In the long term, the increasing viability of zk-STARKS and other completely trustless solutions can decentralize the space completely. This guarantee that all transactions have no third-party involvement can render current bridging technology obsolete, given the assumption that efficiency can be improved.
The status quo of cross-chain bridging is certainly in need of improvement. Even the most widely used bridges are not built robustly enough to prevent exploitation, meaning that the underlying mechanisms used currently for bridging are not suitable for this task. Improvements to bridging must come in the form of dramatic changes to how they work, not simple optimizations and patches to a flawed technology that has shown over and over again that it is not secure enough.
The use of zero-knowledge in cross chain bridges provides a more robust foundation for bridges to be built upon in the future. Despite this, it is important to mention that zero-knowledge solutions are not perfect and still pose security risks. This is especially true when discussing zk-SNARKS as opposed to zk-STARKS since zk-SNARKS requires an extremely secure ceremony.

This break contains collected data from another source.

(* ===== verification/Roundtrip.v ===== *)
(** * What is added is found

    The round trip of the tree model: a node appended by [AddMetaNode] (or
    by [AddNode], whose meta is nil) is what [FindByMeta] returns for its
    meta, unless a node that was under the receiver before has that meta:
    the search is in pre-order and the new node is the last of it.  The
    meta has to be one that [reflect.DeepEqual] finds equal to itself: a
    node added with the meta NaN is never found ([AddMetaNode_NaN_lost]).

    The walk under a node reads the nodes from it on: a change of the heap
    at older addresses, or past its end, does not change it
    ([descendants_frame]). *)

From S2P Require Import Prelude Payload Heap Node Invariant Tree Search Forest.

Section roundtrip.
Context `{Payload any}.
Implicit Types (h : heap any) (n p c : ptr) (nd : Node any) (meta a x : any).

(** ** Definitions *)

(** What [FindByMeta] returns after a node with [meta] was appended at
    the address [c], from what it returned before. *)
Definition found_after (old : option ptr) (c : ptr) meta x : option ptr :=
  match old with
  | Some p => Some p
  | None => if DeepEqual meta x then Some c else None
  end.

(** ** The walk reads the nodes under its start *)

Lemma filter_ext_Forall {A} (P Q : A → Prop) `{∀ y, Decision (P y)}
    `{∀ y, Decision (Q y)} (l : list A) :
  Forall (λ y, P y ↔ Q y) l → filter P l = filter Q l.
Proof.
  induction 1 as [|y l Hy _ IH]; [done|]. rewrite !filter_cons, IH.
  destruct (decide (P y)), (decide (Q y)); (done || tauto).
Qed.

Lemma descendants_frame h h' fuel : ∀ n,
  wf_heap h → n < length h →
  (∀ p, n ≤ p < length h → h' !! p = h !! p) →
  descendants fuel h' n = descendants fuel h n.
Proof.
  induction fuel as [|fuel IH]; intros n Hwf Hn Hsame; [done|].
  destruct (lookup_lt_is_Some_2 h n Hn) as [nd Hnd].
  rewrite (descendants_S fuel h n nd Hnd),
    (descendants_S fuel h' n nd) by (by rewrite Hsame by lia).
  apply bind_ext_Forall, Forall_forall. intros c Hc.
  destruct (wf_heap_child_lt _ _ _ _ Hwf Hnd Hc).
  f_equal. apply IH; [done..|]. intros p Hp. apply Hsame. lia.
Qed.

(** ** Appending a child *)

Section add.
Variables (h : heap any) (n : ptr) (nd : Node any) (meta a : any).
Hypothesis Hwf : wf_heap h.
Hypothesis Hn : h !! n = Some nd.

Let h' := add_child_heap h n nd meta a.

Lemma below_old c : c ∈ Nodes nd → below h' c = below h c.
Proof.
  intros Hc. destruct (wf_heap_child_lt _ _ _ _ Hwf Hn Hc).
  unfold below at 1. rewrite descendants_frame with (h:=h); [|done..|].
  - apply descendants_fuel; [done|]. unfold h'. rewrite add_child_heap_length. lia.
  - intros p Hp. apply add_child_heap_other; lia.
Qed.

(** The new node is the last of the walk under the receiver. *)
Lemma below_add_child : below h' n = below h n ++ [length h].
Proof.
  pose proof (wf_add_child _ _ _ meta a Hwf Hn) as Hwf'. fold h' in Hwf'.
  rewrite (below_eq _ _ _ Hwf' (add_child_heap_parent _ _ _ meta a Hn)).
  cbn [Nodes set_Nodes]. rewrite (below_eq _ _ _ Hwf Hn), bind_app. f_equal.
  - apply bind_ext_Forall, Forall_forall. intros c Hc. by rewrite below_old.
  - by rewrite bind_cons, (below_eq _ _ _ Hwf' (add_child_heap_child _ _ _ meta a Hn)).
Qed.

Lemma has_meta_old x p :
  p ∈ below h n → has_meta h' x p ↔ has_meta h x p.
Proof.
  intros Hp%(descendants_lt h Hwf). unfold has_meta, has_field, h'.
  by rewrite add_child_heap_other by lia.
Qed.

Lemma has_meta_new x : has_meta h' x (length h) ↔ DeepEqual meta x.
Proof. apply (has_field_lookup Meta _ x _ _ (add_child_heap_child _ _ _ meta a Hn)). Qed.

Lemma FindByMeta_add_child x :
  FindByMeta (length h') h' n x =
    Ok (found_after (head (filter (has_meta h x) (below h n))) (length h) meta x).
Proof.
  pose proof (wf_add_child _ _ _ meta a Hwf Hn) as Hwf'. fold h' in Hwf'.
  pose proof (lookup_lt_Some _ _ _ Hn) as Hlt.
  rewrite FindByMeta_descendants, below_add_child, head_app_filter;
    [|done|unfold h'; rewrite add_child_heap_length; lia|lia].
  rewrite (filter_ext_Forall (has_meta h' x) (has_meta h x) (below h n))
    by (apply Forall_forall; intros p Hp; by apply has_meta_old).
  unfold found_after. destruct (head _); [done|].
  rewrite filter_cons, filter_nil.
  destruct (DeepEqual meta x) eqn:Heq.
  - by rewrite decide_True by (by rewrite has_meta_new, Heq).
  - by rewrite decide_False by (rewrite has_meta_new, Heq; by intros []).
Qed.

End add.

(** C19: after [AddMetaNode], [FindByMeta] on the receiver returns what
    it returned before if that was a node, and otherwise the new node when
    its meta is the one sought. *)
Theorem FindByMeta_AddMetaNode h n nd meta a x h' :
  wf_heap h → h !! n = Some nd → AddMetaNode n meta a h = (Ok n, h') →
  FindByMeta (length h') h' n x =
    Ok (found_after (head (filter (has_meta h x) (below h n))) (length h) meta x).
Proof.
  intros Hwf Hn. rewrite (AddMetaNode_run _ _ _ _ _ Hn). intros [= <-].
  by apply FindByMeta_add_child.
Qed.

(** The round trip: a node added with a meta that no node under the
    receiver has, and that [reflect.DeepEqual] finds equal to itself, is
    the node [FindByMeta] returns for that meta. *)
Corollary AddMetaNode_found h n nd meta a h' :
  wf_heap h → h !! n = Some nd → FindByMeta (length h) h n meta = Ok None →
  DeepEqual meta meta →
  AddMetaNode n meta a h = (Ok n, h') →
  FindByMeta (length h') h' n meta = Ok (Some (length h)) ∧
  h' !! length h = Some (mkNode (Some n) meta a []).
Proof.
  intros Hwf Hn Hnone Hrefl. rewrite (AddMetaNode_run _ _ _ _ _ Hn). intros [= <-].
  pose proof (lookup_lt_Some _ _ _ Hn).
  rewrite FindByMeta_descendants in Hnone by (done || lia).
  rewrite (FindByMeta_add_child h n nd meta a Hwf Hn meta).
  injection Hnone as ->. unfold found_after.
  apply Is_true_eq_true in Hrefl as ->.
  split; [done|]. by apply add_child_heap_child.
Qed.

End roundtrip.

(** ** Witnesses *)

Lemma FindByMeta_AddMetaNode_witness :
  FindByMeta 7 (add_child_heap sample_heap 2 (mkNode (Some 0) VNil (VString "B") [3; 4])
                  (VInt 1) (VString "y")) 2 (VInt 1) = Ok (Some 4).
Proof.
  exact (FindByMeta_AddMetaNode sample_heap 2 _ (VInt 1) (VString "y") (VInt 1) _
           ltac:(by_compute) eq_refl eq_refl).
Defined.

Lemma AddMetaNode_found_witness :
  FindByMeta 7 (add_child_heap sample_heap 2 (mkNode (Some 0) VNil (VString "B") [3; 4])
                  (VInt 7) (VString "y")) 2 (VInt 7) = Ok (Some 6) ∧
  add_child_heap sample_heap 2 (mkNode (Some 0) VNil (VString "B") [3; 4])
    (VInt 7) (VString "y") !! 6 = Some (mkNode (Some 2) (VInt 7) (VString "y") []).
Proof.
  exact (AddMetaNode_found sample_heap 2 _ (VInt 7) (VString "y") _
           ltac:(by_compute) eq_refl eq_refl I eq_refl).
Defined.

(** A node added with the meta NaN is not found by that meta: on the
    sample heap [FindByMeta] returns nil before and after the call. *)
Example AddMetaNode_NaN_lost :
  ∃ h', AddMetaNode 2 VNaN (VString "y") sample_heap = (Ok 2, h') ∧
    Meta <$> h' !! 6 = Some VNaN ∧ 6 ∈ below h' 2 ∧
    FindByMeta (length h') h' 2 VNaN = Ok None.
Proof. eexists. split_and!; [reflexivity..|by_compute|reflexivity]. Qed.
(* ===== verification/RenderErrors.v ===== *)
(** * When the renderer panics, and when it does not return

    The renderer has no error value: what goes wrong is a Go panic.  Two
    kinds can be reached through the public operations; on a heap with a
    cycle, which they cannot build, [printNodes] recurses for ever.

    - [padding] fills [links], a slice of [level + 1] strings, from the
      last index down while it walks to the root.  [Writer] starts at
      level 0 whatever node it is called on; when the walk passes more
      than [level + 1] nodes that have a parent, the index becomes -1 and
      the assignment panics.  This happens when a node that is not a root
      is rendered and a value of several lines is met.
    - [strings.Repeat] panics on a negative count: a negative
      [IndentSize], or the largest [int], for which [IndentSize + 1]
      wraps around. *)

From S2P Require Import Prelude GoStrings Payload Sink Heap Node Invariant.
From S2P Require Import Render Tree RenderSpec RenderProps.

Section errors.
Context `{Payload any}.
Variable cfg : Config.
Variable h : heap any.
Implicit Types (n r : ptr) (nd : Node any) (level k : nat) (links : list string).

(** ** Definitions *)

(** The node [k] parent pointers above [n]. *)
Fixpoint up (k : nat) n : option ptr :=
  match k with
  | 0 => Some n
  | S k' => nd ← h !! n; r ← Root nd; up k' r
  end.

(** ** The walk of [padding] *)

Lemma up_step k n nd r :
  h !! n = Some nd → Root nd = Some r → up (S k) n = up k r.
Proof. intros Hn Hr. simpl. by rewrite Hn; simpl; rewrite Hr. Qed.

Lemma up_S k n :
  is_Some (up (S k) n) →
  ∃ nd r, h !! n = Some nd ∧ Root nd = Some r ∧ is_Some (up k r).
Proof.
  simpl. destruct (h !! n) as [nd|]; simpl; [|by intros [? ?]].
  destruct (Root nd) as [r|] eqn:Hr; simpl; [|by intros [? ?]]. eauto.
Qed.

Section walk.
Hypothesis Hcfg : cfg_ok cfg.
Hypothesis Hwf : wf_heap h.

Lemma isLast_attached n nd r :
  h !! n = Some nd → Root nd = Some r → ∃ b, isLast h n = Ok b.
Proof.
  intros Hn Hr. destruct (wf_heap_parent _ _ _ _ Hwf Hn Hr) as (rd & Hrd & Hin & _).
  apply list_elem_of_lookup in Hin as [i Hi].
  eexists. by eapply isLast_index.
Qed.

(** One turn of the loop at a node that has a parent. *)
Lemma padding_loop_step n nd r :
  h !! n = Some nd → Root nd = Some r →
  ∃ b : bool, ∀ fuel links (level : Z),
    padding_loop cfg h (S fuel) links level n =
      (links' ← set_index links level (segment cfg b);
       padding_loop cfg h fuel links' (level - 1) r).
Proof.
  intros Hn Hr. destruct (isLast_attached _ _ _ Hn Hr) as [b Hb]. exists b.
  intros fuel links level. simpl.
  rewrite (load_Some _ _ _ Hn). simpl. rewrite Hr, Hb. simpl.
  by rewrite (segment_Ok cfg Hcfg).
Qed.

Lemma padding_loop_panics k : ∀ fuel links n,
  k < fuel → k ≤ length links → is_Some (up (S k) n) →
  padding_loop cfg h fuel links (Z.of_nat k - 1) n = Panic IndexOutOfRange.
Proof.
  induction k as [|k IH]; intros [|fuel] links n Hfuel Hlen Hup; try lia;
    apply up_S in Hup as (nd & r & Hn & Hr & Hup);
    destruct (padding_loop_step _ _ _ Hn Hr) as [b ->].
  - by rewrite set_index_negative by lia.
  - rewrite set_index_Ok by lia. simpl.
    replace (Z.of_nat (S k) - 1 - 1)%Z with (Z.of_nat k - 1)%Z by lia.
    apply IH; [lia|rewrite length_insert; lia|done].
Qed.

(** [padding] panics with an index out of range when the walk passes more
    than [level + 1] nodes that have a parent. *)
Lemma padding_out_of_range level n :
  is_Some (up (level + 2) n) → padding cfg h level n = Panic IndexOutOfRange.
Proof.
  intros Hup. unfold padding.
  replace (Z.of_nat level) with (Z.of_nat (S level) - 1)%Z by lia.
  rewrite padding_loop_panics; [done|lia|rewrite length_replicate; lia|].
  by replace (S (S level)) with (level + 2) by lia.
Qed.

(** The line of a node whose value has several lines, when more than
    [level + 1] nodes from it upwards have a parent: the columns are
    written, and [renderValue] panics. *)
Lemma printValues_panics level levelsEnded edge n nd (buf : string) :
  h !! n = Some nd → contains "010"%char (fmt_v (Value nd)) →
  is_Some (up (level + 2) n) →
  printValues cfg h level levelsEnded edge n buf =
    (Panic IndexOutOfRange, buf +:+ columns cfg levelsEnded level).
Proof.
  intros Hn Hnl Hup. unfold printValues.
  erewrite M_bind_Ok by (by apply print_columns).
  apply M_bind_Panic. unfold renderValue. rewrite (load_Some _ _ _ Hn). simpl.
  rewrite decide_False by (by rewrite Split_length_lt_2; intros []).
  by rewrite (padding_out_of_range _ _ Hup).
Qed.

Lemma Writer_deep_panics fuel n nd (buf : string) :
  h !! n = Some nd → is_Some (up 2 n) →
  contains "010"%char (fmt_v (Value nd)) →
  (Writer cfg h fuel n buf).1 = Panic IndexOutOfRange.
Proof.
  intros Hn Hup Hnl. pose proof Hup as (nd' & r & Hn' & Hr & _)%up_S. simplify_eq.
  unfold Writer. rewrite (load_Some _ _ _ Hn), M_bind_lift_Ok, Hr.
  apply M_bind_Panic_1.
  destruct (decide (length (Nodes nd) = 0)); simpl;
    by erewrite M_bind_Panic by (by apply (printValues_panics 0 _ _ n nd)).
Qed.

(** C11: rendering a node whose parent has a parent panics when its value
    has several lines. *)
Theorem Bytes_attached_panics fuel n nd :
  h !! n = Some nd → is_Some (up 2 n) →
  contains "010"%char (fmt_v (Value nd)) →
  Bytes cfg h fuel n = Panic IndexOutOfRange.
Proof.
  intros Hn Hup Hnl. pose proof (Writer_deep_panics fuel n nd "" Hn Hup Hnl) as Hw.
  unfold Bytes. by destruct (Writer _ _ _ _ _) as [[?|?|] ?]; simplify_eq/=.
Qed.

End walk.

(** ** [strings.Repeat] *)

Lemma segment_negative (b : bool) :
  (int_min ≤ IndentSize cfg < -1)%Z →
  (if b then blank_segment cfg else link_segment cfg) = Panic NegativeRepeat.
Proof.
  intros Hneg. unfold blank_segment, link_segment. destruct b.
  - rewrite int_add_small by (unfold int_min, int_max in *; lia).
    by rewrite Repeat_negative by lia.
  - by rewrite Repeat_negative by lia.
Qed.

(** C37: with an indent size below -1 no line under the first level can be
    printed: the first column panics. *)
Theorem printValues_negative_indent `{Sink W} level levelsEnded edge n (w : W) :
  (int_min ≤ IndentSize cfg < -1)%Z → 0 < level →
  printValues cfg h level levelsEnded edge n w = (Panic NegativeRepeat, w).
Proof.
  intros Hneg Hlevel. destruct level as [|level]; [lia|].
  unfold printValues. apply M_bind_Panic. simpl. apply M_bind_Panic.
  pose proof (segment_negative (isEnded levelsEnded 0) Hneg) as Hseg.
  by destruct (isEnded levelsEnded 0); rewrite Hseg.
Qed.

(** The largest [int] is not an indent size either: [IndentSize + 1]
    wraps around to the smallest. *)
Lemma blank_segment_wraps :
  IndentSize cfg = int_max → blank_segment cfg = Panic NegativeRepeat.
Proof.
  intros Hmax. unfold blank_segment. rewrite Hmax, int_add_overflow.
  by apply Repeat_negative.
Qed.

(** C38: with the largest [int] as indent size, [IndentSize + 1] wraps
    around to the smallest [int]: the line of a node below the first
    level is not printed when the first level has ended, that is under
    the last child of the root; [strings.Repeat] panics on the negative
    count at the first column and nothing is written.  This holds on
    every heap, for every sink, node and level. *)
Theorem printValues_indent_overflow `{Sink W} level levelsEnded edge n (w : W) :
  IndentSize cfg = int_max → 0 < level → isEnded levelsEnded 0 = true →
  printValues cfg h level levelsEnded edge n w = (Panic NegativeRepeat, w).
Proof.
  intros Hmax Hlevel Hended. destruct level as [|level]; [lia|].
  unfold printValues. apply M_bind_Panic. simpl. apply M_bind_Panic.
  by rewrite Hended, blank_segment_wraps.
Qed.

End errors.

(** ** A heap with a cycle *)

(** A node that is its own child: no call of the public operations builds
    it, a program that assigns to the fields of a [Node] can. *)
Definition loop_heap : heap GoValue := [mkNode None VNil (VString ".") [0]].

Lemma printNodes_loop cfg fuel :
  cfg_ok cfg →
  ∀ level levelsEnded (buf : string), ∃ buf',
    printNodes cfg loop_heap fuel level levelsEnded [0] buf = (OutOfFuel, buf').
Proof.
  intros Hcfg. induction fuel as [|fuel IH]; intros level levelsEnded buf;
    [by eexists|].
  cbn [printNodes range_nodes].
  erewrite M_bind_Ok; last first.
  { eapply (printValues_line cfg loop_heap Hcfg); [reflexivity|].
    left. eapply padding_pad_inv, pad_inv_detached; reflexivity. }
  rewrite (load_Some loop_heap 0 _ eq_refl), M_bind_lift_Ok. simpl.
  edestruct IH as [buf' Hbuf']. exists buf'.
  by erewrite M_bind_OutOfFuel by apply Hbuf'.
Qed.

(** C36: on a heap with a cycle the renderer does not return: whatever
    the fuel, it runs out. *)
Theorem Bytes_cycle_diverges cfg fuel :
  cfg_ok cfg → Bytes cfg loop_heap fuel 0 = OutOfFuel.
Proof.
  intros Hcfg. unfold Bytes, Writer. simpl.
  unfold Fprint, Write, Buffer_sink. unfold_M. simpl.
  edestruct (printNodes_loop cfg fuel Hcfg 0 []) as [buf' Hbuf'].
  by erewrite Hbuf'.
Qed.

(** ** Witnesses *)

Lemma Bytes_cycle_diverges_witness :
  Bytes default_config loop_heap 100 0 = OutOfFuel.
Proof. exact (Bytes_cycle_diverges default_config 100 default_config_ok). Defined.

(** The leaf of two lines of the sample program, rendered by itself. *)
Lemma Bytes_attached_panics_witness :
  Bytes default_config sample_heap 6 3 = Panic IndexOutOfRange.
Proof.
  exact (Bytes_attached_panics default_config sample_heap default_config_ok
           ltac:(by_compute) 6 3 _ eq_refl (mk_is_Some _ _ eq_refl)
           ltac:(by_compute)).
Defined.

Definition negative_config : Config := mkConfig "│" "├─" "└─" (-2).

Lemma printValues_negative_indent_witness :
  printValues negative_config sample_heap 1 [] "├─" 3 "" = (Panic NegativeRepeat, "").
Proof.
  exact (printValues_negative_indent negative_config sample_heap 1 [] "├─" 3 ""
           ltac:(unfold int_min; simpl; lia) ltac:(lia)).
Defined.

(** The node x of the sample program, under B, were B the last child. *)
Lemma printValues_indent_overflow_witness :
  printValues (mkConfig "│" "├─" "└─" int_max) sample_heap 1 [0] "└─" 4 "" =
    (Panic NegativeRepeat, "").
Proof.
  exact (printValues_indent_overflow (mkConfig "│" "├─" "└─" int_max) sample_heap
           1 [0] "└─" 4 "" eq_refl ltac:(lia) eq_refl).
Defined.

A compromise of the information created during this ceremony could result in exploitations that very easily surpass the other cross-chain bridge hacks in scale. zk-STARKS do not possess this security concern, but they are currently much too inefficient to be widely implemented.
With the current zero-knowledge technology, we believe that a bridge built with zk-SNARKS would be more secure than traditional cross-chain bridges, while also being reasonably economical and computable. Improvements to the security and efficiency of zk-SNARKS could be crucial to how quickly the technology is adopted for bridging, but we do not believe that further improvements need to be made for a zk-SNARK based bridge to outperform the most widely used bridges of today. The use of zk-STARKs for bridging with current optimizations is idealistic. Although zk-STARK setups have no notable security concerns that we could uncover, such implementations are much too computationally intensive for mass adoption. We can not rule out zk-STARKS for bridging entirely, however. If future innovations can make zk-STARK systems more efficient, it may be preferable to use zk-SNARK based bridging as opposed to a less robust zk-SNARK bridge.
To conclude, zero-knowledge technology promises a new future for bridging by providing trustless, secure, permissionless, and decentralized bridging options. As zk bridging protocols continue to evolve and improve, zk setups could cement themselves as the basis behind the future of blockchain bridging.